(* ===== verification/Prelude.v ===== *)
(** * A verification library for the cloth simulation of [src/src/ClothSimulation.tsx]

    ** The program

    The source is one React component whose effect body holds a complete
    Verlet cloth simulator:

    - [class Point] (lines 58-138): a particle with position [x, y], previous
      position [px, py], accumulated force [vx, vy], an optional pin
      [pinX, pinY] and the array [constraints] of the links it created;
      methods [update] (pointer influence, gravity, Verlet step),
      [resolveConstraints] (snap to the pin, or relax every link and clamp
      into the canvas), [attach], [addForce], [pin].
    - [class Constraint] (lines 140-167): a link between two points with a
      rest [length]; [resolve] tears the link when it is stretched beyond
      [tearDistance] and otherwise moves both end points half the error.
    - [class Cloth] (lines 169-210): the row-major array [points]; the
      constructor builds the lattice, [update] runs [physicsAccuracy]
      relaxation passes and then integrates every point, [draw] emits one
      segment per link.
    - the input adapter and frame loop (lines 53-56 and 222-258): the shared
      pointer variables [mouseX, mouseY, mouseDown, mouseButton], the four
      event handlers and the self-rescheduling [update].
    - the component around them (lines 4-39, 212-220 and 260-296): the
      optional props and their defaults, the state [canvasSize], the effect
      with its guards, its dependency array and its clean-up, the resize
      listener [resizeCanvas], and the canvas element that is rendered.

    Points and links reference each other through the JavaScript heap.  The
    model makes that heap explicit: the store is the array [Cloth.points]
    (a [list Point]), a reference to a point is its index in that array, and
    every link carries the identity [cid] it was allocated with, so that the
    reference comparison [c !== this] becomes a comparison of identities.
    All numbers of the source are JavaScript numbers; the model is written
    once against the interface [Number] and instantiated twice.  The
    closure variables of the effect ([canvas], [clothSettings], the pointer
    variables) are arguments of the operations that read them.

    ** The files

    - [Prelude] (this file): shared tactics, the hint database [cloth] and
      the list and iteration lemmas every component uses.
    - [Number]: the class [Number] of the operations the source applies to
      numbers ([+ - * /], [Math.sqrt], [<], [>], [Math.max], [Math.min],
      [Math.floor], truthiness, integer and decimal literals), its notation
      scope, and
      the class [OrderLaws] of the order facts the clamp needs, which are
      asked of the [ordered] numbers only.
    - [Float64]: the instance on Rocq's primitive binary64 floats, which are
      the IEEE 754 doubles of JavaScript: every definition of the library
      evaluates on it by [vm_compute].  [Math.max] and [Math.min] follow
      ECMAScript (NaN is contagious, [-0 < +0]); [OrderLaws] holds with the
      doubles that are not NaN as the ordered numbers.
    - [Ideal]: the instance on the real numbers, with [OrderLaws]
      discharged for every real; the theorems of exact arithmetic (a
      relaxed link has its rest length, the resting cloth is an
      equilibrium, free fall) are stated on it.
    - [Data]: the records [Point], [Constraint], [Mouse],
      [ClothSimulationProps] (the optional props), [Props] (the props
      after [destructure] has applied the defaults), [Settings], [Canvas],
      and [clothSettings],
      the field setters, the well-formedness invariant [wf] of a
      store (no dangling reference, every link is stored at its first end
      point, identities are unique) and the preorder [evolves] (same length,
      same pins, link lists only shrink) with the type class [Evolving] of
      the store operations that respect it and the [Proper] instances that
      let a step [evolves s s'] rewrite under [length], [all_links] and
      [wf].
    - [ConstraintOps]: [new_Constraint] and [resolve].
    - [PointOps]: [new_Point], [addForce], [pin], [attach], [update],
      [resolveConstraints].
    - [Draw]: [draw], whose result is the list of calls made on the 2D
      context, and the meaning of those calls: [paint] is the effect of one
      call on the state of the context and [picture] what a log of calls
      leaves on the canvas; [geometry] is the cloth as a list of segments.
    - [ClothOps]: [new_Cloth] (the two nested loops of the constructor,
      threading the array and the allocation counter), the reference lattice
      [grid_point], [relax_pass], [integrate], [Cloth_update] and [frames].
    - [Loop]: the state [Sim] one run of the effect closes over (cloth,
      pointer variables, calls on the context); [handleMouseDown],
      [handleMouseMove], [handleMouseUp], [handleContextMenu] and their
      dispatch [listener]; the frame callback [frame_update]; [step] and
      [run] over the events a running simulation receives, and the same as
      the inductive relation [reachable]; [start], the effect body from the
      construction of the cloth on.
    - [Component]: the function component.  [World] holds what a call of
      the component reads or writes: the window, the props given, the state
      [canvasSize], the dependency array React recorded, the canvas element,
      the calls on its context, the scheduled loops (each a [Running]
      closure: the props of its render, its cloth, its pointer variables)
      and the loop whose listeners are registered.  [ClothSimulation] is one
      call: [destructure], [canvas_element], and, if [deps] changed,
      [effect_cleanup] and [effect].  The contract of React and of the
      browser that the component relies on is written as definitions of
      this file: [settle] and [rerender] (a queued [setCanvasSize] causes
      another call), [mount], [parent_render], [unmount], [window_resize],
      [canvas_event], [animation_frame]; [happens] is one step of the world
      and [history] a sequence of steps.

    - [Topology]: the abstract view of the cloth as the finite set of the
      identities of its live links ([live], a [gset]), the abstract machine
      whose only transition removes links, and the refinement of [resolve]
      and of the event loop to it.

    Each component file has the same layout: the operations, generic in the
    number type; the lemmas that hold for every number type (topology,
    frame, case equations); a section of exact arithmetic on [Ideal]; and
    sections of concrete runs on [Float64] and [Ideal] that apply the
    theorems and evaluate the definitions.

    ** What is proved

    - Structure: every operation is [Evolving]; hence the grid never changes
      size, pins are permanent, a torn link never comes back, and [wf] is
      the type of the store: the constructor establishes it and every
      operation preserves it ([ClothOps.operations_preserve_wf]).
      [Loop.run_invariant] states it for every trace of pointer events and
      frames from the start of the effect.
    - Construction: the loops of the constructor are equal to the reference
      lattice ([ClothOps.new_Cloth_spec]), from which the size, the
      positions, the pins, the links stored by each point, the number of
      links and the number of links that end at each point
      ([ClothOps.new_Cloth_degree]) follow.
    - Refinement: on the set of live link identities, [resolve] removes
      exactly the link it tears ([Topology.live_resolve]) and the event
      loop only ever removes links; the number of live links is a measure that every change of the topology
      decreases, so the topology changes at most as often as there are
      links ([Topology.tearing_terminates]).
    - Drawing: a frame's calls, read back through the meaning of the canvas
      calls, are the segments of the links of the cloth, once each
      ([Draw.frame_picture]); the canvas of a running simulation always
      shows its cloth ([Loop.reachable_picture]).
    - Component: whatever happens to a mounted component, every render
      settles after one more call ([Component.rerender_settles]) and the
      world stays sound ([Component.history_invariant]); a world with one
      loop runs the simulation of [Loop]
      ([Component.world_runs_loop]); the background colour is not a
      dependency ([Component.backgroundColor_keeps_simulation]); a resize
      of the window changes nothing when the dependencies stay and restarts
      the simulation on the canvas of the old size when they do not
      ([Component.window_resize_truthy]); no step ever stops a loop
      ([Component.loops_never_stop]), and of several loops only the newest
      is seen ([Component.animation_frame_picture]).
    - Function: both branches of [resolve], both branches of
      [resolveConstraints], the three pointer branches of [update] and its
      Verlet step; the shape of the constructed lattice (size, positions,
      pins, the links of every point); the segments [draw] emits.
    - Exact arithmetic (on [Ideal]): a relaxed link ends at its rest length
      and keeps its midpoint; a link at rest is a fixed point; every link
      is built at its rest length, so that without gravity the constructed
      cloth is an equilibrium of the frame step
      ([ClothOps.rest_is_equilibrium]); a lone point falls by the damped
      recurrence [d' = 0.99 d + gravity / 2 * 0.016²] ([ClothOps.free_fall]);
      the default cloth fits the width of the window
      ([Component.default_cloth_fits]).
    - Order: the clamp lands in the closed rectangle for every ordered
      number, on the reals and on the doubles
      ([PointOps.resolveConstraints_clamped], [Float64.clamp_float_bounds]).
    - Passes: unless the cut is active the integration pass is a map over
      the array ([ClothOps.integrate_map]); with the cut, and in the
      relaxation pass, the order matters (concrete runs).
    - Floating point (on [Float64]): executable witnesses of the theorems
      with a hypothesis, and what exact arithmetic cannot show, proved for
      all doubles from the specification of the primitive operations
      (the lemmas on NaN, zeros and infinities of [Float64]): the
      relaxation of a link whose end points are at the same place sends
      both to NaN ([ConstraintOps.resolve_zero_length_nan]); a NaN
      coordinate of a free point is never repaired, the class
      [NanKeeping] being to NaN what [Evolving] is to the topology
      ([ClothOps.nan_persists]); hence a cloth built with a spacing of
      zero has lost its first free point after one frame, for ever
      ([ClothOps.zero_spacing_nan]).
    - The first frame: the relaxation leaves the cloth as constructed and
      the integration moves every point, the pinned ones too, by
      [gravity / 2 * 0.016²], for a cloth of any size
      ([ClothOps.first_frame_moves_pinned], on [Ideal]).
    - Without a context: if the canvas gives no 2D context nothing ever
      runs ([Component.no_context_nothing_runs]).
    - Interaction: the modes of the pointer and their transitions; a held
      button is released by [mouseup] only; the pointer has no effect at
      its radius or beyond; a frame makes [4 + 2 * links] calls on the
      context and the log of calls of a reachable state is a sequence of
      whole frames ([Loop.reachable_frame_log], by rule induction).

    Several theorems record behaviour that differs from the prose
    specification of the component: the cut keeps the stretched links and
    removes the slack ones ([PointOps.update_cut_keeps_stretched]); a link
    is stored by the point that created it only
    ([ClothOps.new_Cloth_own_links]), so it is drawn once
    ([Draw.frame_picture]); pinned points are integrated and put back one
    frame later ([ClothOps.first_frame_moves_pinned]); the drag pull grows
    with the distance ([PointOps.update_drag_pull]); the division by the
    separation is not guarded ([ConstraintOps.resolve_zero_length_nan]) and
    no prop is validated ([ClothOps.zero_spacing_nan]); the effect gives up
    silently without a context ([Component.no_context_nothing_runs]); the
    animation frame
    request is never cancelled ([Component.loops_never_stop]); without a
    [width] prop a resize of the window rebuilds the cloth, off centre
    ([Component.window_resize_truthy], [Component.resize_off_centre]).

    ** Bounds and conventions

    The grid dimensions [clothWidth] and [clothHeight] and the iteration
    count [physicsAccuracy] are natural numbers: the loops
    [for (y = 0; y <= clothHeight; y++)] run [clothHeight + 1] times and need
    no fuel.  An index that is out of range (a dangling reference, which the
    source cannot build) makes an operation leave the store unchanged; [wf]
    excludes it and every theorem that depends on it assumes [wf] or proves
    it.  [x ** 2] is modelled as [x * x].  [resolveConstraints] iterates
    over the link list its point has when the loop starts: [resolve]
    replaces the field [constraints] by a filtered copy and never mutates
    the array being iterated.  The concrete runs use the default settings
    on a 2 by 2 grid (nine points, twelve links) in a canvas of 200 by 200,
    which is large enough to have a corner, an edge and an interior point
    and small enough to evaluate in well under a second.

    The only fuel of the development is that of [Component.settle], the
    repetition of calls of the component while a state update is queued.
    It is [update_depth = 50], the number of nested updates after which
    React gives up; [Component.rerender_settles] shows that one call is
    always enough, so the bound is never reached.  [Math.floor] is read as
    an integer: it is used for a column count only, and a width that is
    NaN or infinite, for which the count is not a number, is outside the
    model, as are fractional and negative counts given as props.  The
    counts being natural numbers, a negative [width] prop without a
    [clothWidth], for which [Math.floor(width / 14)] is negative and the
    loop [x <= clothWidth] of the source builds no point at all, is
    outside the model too: [Data.destructure] gives it zero columns, that
    is one point per row.  The theorems on the default cloth assume a
    window of nonnegative width.  The sizes of the window and of the
    canvas are taken as the numbers React is given; the coercion of the
    [width] attribute by the DOM is not modelled, and neither is the
    reset of the canvas bitmap that the browser performs when the size
    attributes change: [Component.window_resize] changes the size and
    leaves the calls made on the context as they are, and the next frame
    clears the canvas in any case.

    ** Not modelled

    React and the browser themselves: they are libraries the source calls,
    and what the component relies on is stated as the definitions named
    above, not derived from their code.  Of the DOM, what the handlers read
    (a pointer event carries its coordinates, its button and the bounding
    rectangle at that time) and the size attributes and the style of the
    canvas element; layout is not modelled.  Of the 2D context, the six
    calls the simulator makes, with [clearRect] read as clearing the whole
    canvas, which is how the source calls it.  The timing of animation
    frames: a frame is an event of the trace.  Lines 1-3 ([use client] and
    the import) have no behaviour to model. *)

From stdpp Require Export list.
From Stdlib Require Export ZArith Lia.
(* ===== verification/Ideal.v ===== *)
(** * Ideal: the simulator in exact real arithmetic

    The instance of [Number] on the real numbers and the proof that it
    satisfies [OrderLaws], every real being ordered.  The theorems that need algebra (a relaxed link
    is at its rest length, free fall follows the damped recurrence) are
    stated on this instance in the component files' exact-arithmetic
    sections.  The instance is not executable: [<] is decided by
    [Rlt_dec]. *)

From Stdlib Require Import Reals Lra.
From S2P Require Import Prelude Number.

(** ** The instance *)

(** [a < b] on the reals. *)
Definition Rltb (a b : R) : bool := if Rlt_dec a b then true else false.

#[export] Instance real_number : Number R := {|
  of_Z := IZR;
  add := Rplus;
  sub := Rminus;
  mul := Rmult;
  div := Rdiv;
  sqrt := R_sqrt.sqrt;
  ltb := Rltb;
  max2 := Rmax;
  min2 := Rmin;
  falsy := λ a, if Req_dec_T a 0 then true else false;
  floor := Int_part;
|}.

#[export] Instance real_order : OrderLaws R.
Proof.
  refine {| nle := Rle; ordered := λ _, True |}.
  - done.
  - intros a b _ _. apply Rmax_l.
  - intros a b c _ _. apply Rmax_lub.
  - intros a b _ _. apply Rmin_l.
Defined.

(** ** Reflection of the comparison *)

Lemma Rltb_true (a b : R) : Rltb a b = true ↔ (a < b)%R.
Proof. unfold Rltb. destruct (Rlt_dec a b); split; (done || lra). Qed.

Lemma Rltb_false (a b : R) : Rltb a b = false ↔ (b <= a)%R.
Proof. unfold Rltb. destruct (Rlt_dec a b); split; (done || lra). Qed.

(** ** The literals *)

Lemma real_literals :
  (n0 : R) = 0%R ∧ (n1 : R) = 1%R ∧ (n2 : R) = 2%R ∧
  (half : R) = (1 / 2)%R ∧ (damping : R) = (99 / 100)%R ∧
  (timestep : R) = (2 / 125)%R.
Proof. unfold n0, n1, n2, half, damping, timestep, dec; simpl. lra. Qed.

(** ** The clamp *)

(** The clamp leaves a value of the interval where it is. *)
Lemma clamp_id (lo hi v : R) : (lo <= v <= hi)%R → clamp lo hi v = v.
Proof.
  intros [Hlo Hhi]. unfold clamp; simpl.
  by rewrite (Rmin_right hi v), (Rmax_right lo v).
Qed.

(** ** Loop counters *)

Lemma of_nat_INR (n : nat) : (of_nat n : R) = INR n.
Proof. unfold of_nat; simpl. by rewrite INR_IZR_INZ. Qed.

(** The counter before [n]. *)
Lemma of_nat_pred (n : nat) : n ≠ 0%nat → (of_nat (n - 1) : R) = (of_nat n - 1)%R.
Proof.
  intros Hn. rewrite !of_nat_INR. destruct n as [|n]; [done|].
  rewrite S_INR. replace (S n - 1)%nat with n by lia. simpl. lra.
Qed.

(** ** Square roots of sums of squares *)

Lemma sumsq_nonneg (a b : R) : (0 <= a * a + b * b)%R.
Proof. nra. Qed.

Lemma sqrt_sumsq_nonneg (a b : R) : (0 <= R_sqrt.sqrt (a * a + b * b))%R.
Proof. apply sqrt_pos. Qed.

Lemma sqrt_sumsq_sqr (a b : R) :
  (R_sqrt.sqrt (a * a + b * b) * R_sqrt.sqrt (a * a + b * b) = a * a + b * b)%R.
Proof. apply sqrt_sqrt. nra. Qed.

(** The length of an offset along one axis. *)
Lemma sqrt_sumsq_axis (a : R) :
  (0 <= a)%R → R_sqrt.sqrt (a * a + 0 * 0) = a ∧ R_sqrt.sqrt (0 * 0 + a * a) = a.
Proof.
  intros Ha. replace (a * a + 0 * 0)%R with (a * a)%R by lra.
  replace (0 * 0 + a * a)%R with (a * a)%R by lra. by rewrite sqrt_square.
Qed.

(** The square root of a sum of squares vanishes only at the origin. *)
Lemma sqrt_sumsq_zero (a b : R) :
  R_sqrt.sqrt (a * a + b * b) = 0%R → a = 0%R ∧ b = 0%R.
Proof.
  intros H. pose proof (sqrt_sumsq_sqr a b) as Hs. rewrite H in Hs. nra.
Qed.

(** Scaling both coordinates of an offset of norm [d] by [L / d] gives an
    offset of squared norm [L * L]. *)
Lemma scaled_sumsq (u v L d : R) :
  d ≠ 0%R → (d * d = u * u + v * v)%R →
  ((u * (L / d)) * (u * (L / d)) + (v * (L / d)) * (v * (L / d)) = L * L)%R.
Proof.
  intros Hd Hs. transitivity ((u * u + v * v) * (L / d) * (L / d))%R; [ring|].
  rewrite <- Hs. by field.
Qed.

(** ** Identity of numbers and rounding down *)

#[export] Instance real_eq_dec : EqDecision R := Req_dec_T.

(** [Math.floor] of a quotient of integers is the integer quotient. *)
Lemma floor_quotient (a b : Z) : (0 < b)%Z → floor (IZR a / IZR b)%R = (a / b)%Z.
Proof.
  intros Hb. symmetry. apply Int_part_spec.
  pose proof (Z.mul_div_le a b Hb) as Hlo. pose proof (Z.mul_succ_div_gt a b Hb) as Hhi.
  apply IZR_le in Hlo. apply IZR_lt in Hhi.
  rewrite mult_IZR in Hlo. rewrite mult_IZR, succ_IZR in Hhi.
  assert (0 < IZR b)%R as Hb' by by apply IZR_lt.
  assert (IZR a / IZR b * IZR b = IZR a)%R as Hq by (field; lra).
  nra.
Qed.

◇ ◇ ◇

> [Brief]: The range runs from the line above containing "relaxation of a" to the line containing "- The first", inclusive. Restate those lines word for word and no others.

> [Output of the exercise]:
      relaxation of a link whose end points are at the same place sends
      both to NaN ([ConstraintOps.resolve_zero_length_nan]); a NaN
      coordinate of a free point is never repaired, the class
      [NanKeeping] being to NaN what [Evolving] is to the topology
      ([ClothOps.nan_persists]); hence a cloth built with a spacing of
      zero has lost its first free point after one frame, for ever
      ([ClothOps.zero_spacing_nan]).
    - The first frame: the relaxation leaves the cloth as constructed and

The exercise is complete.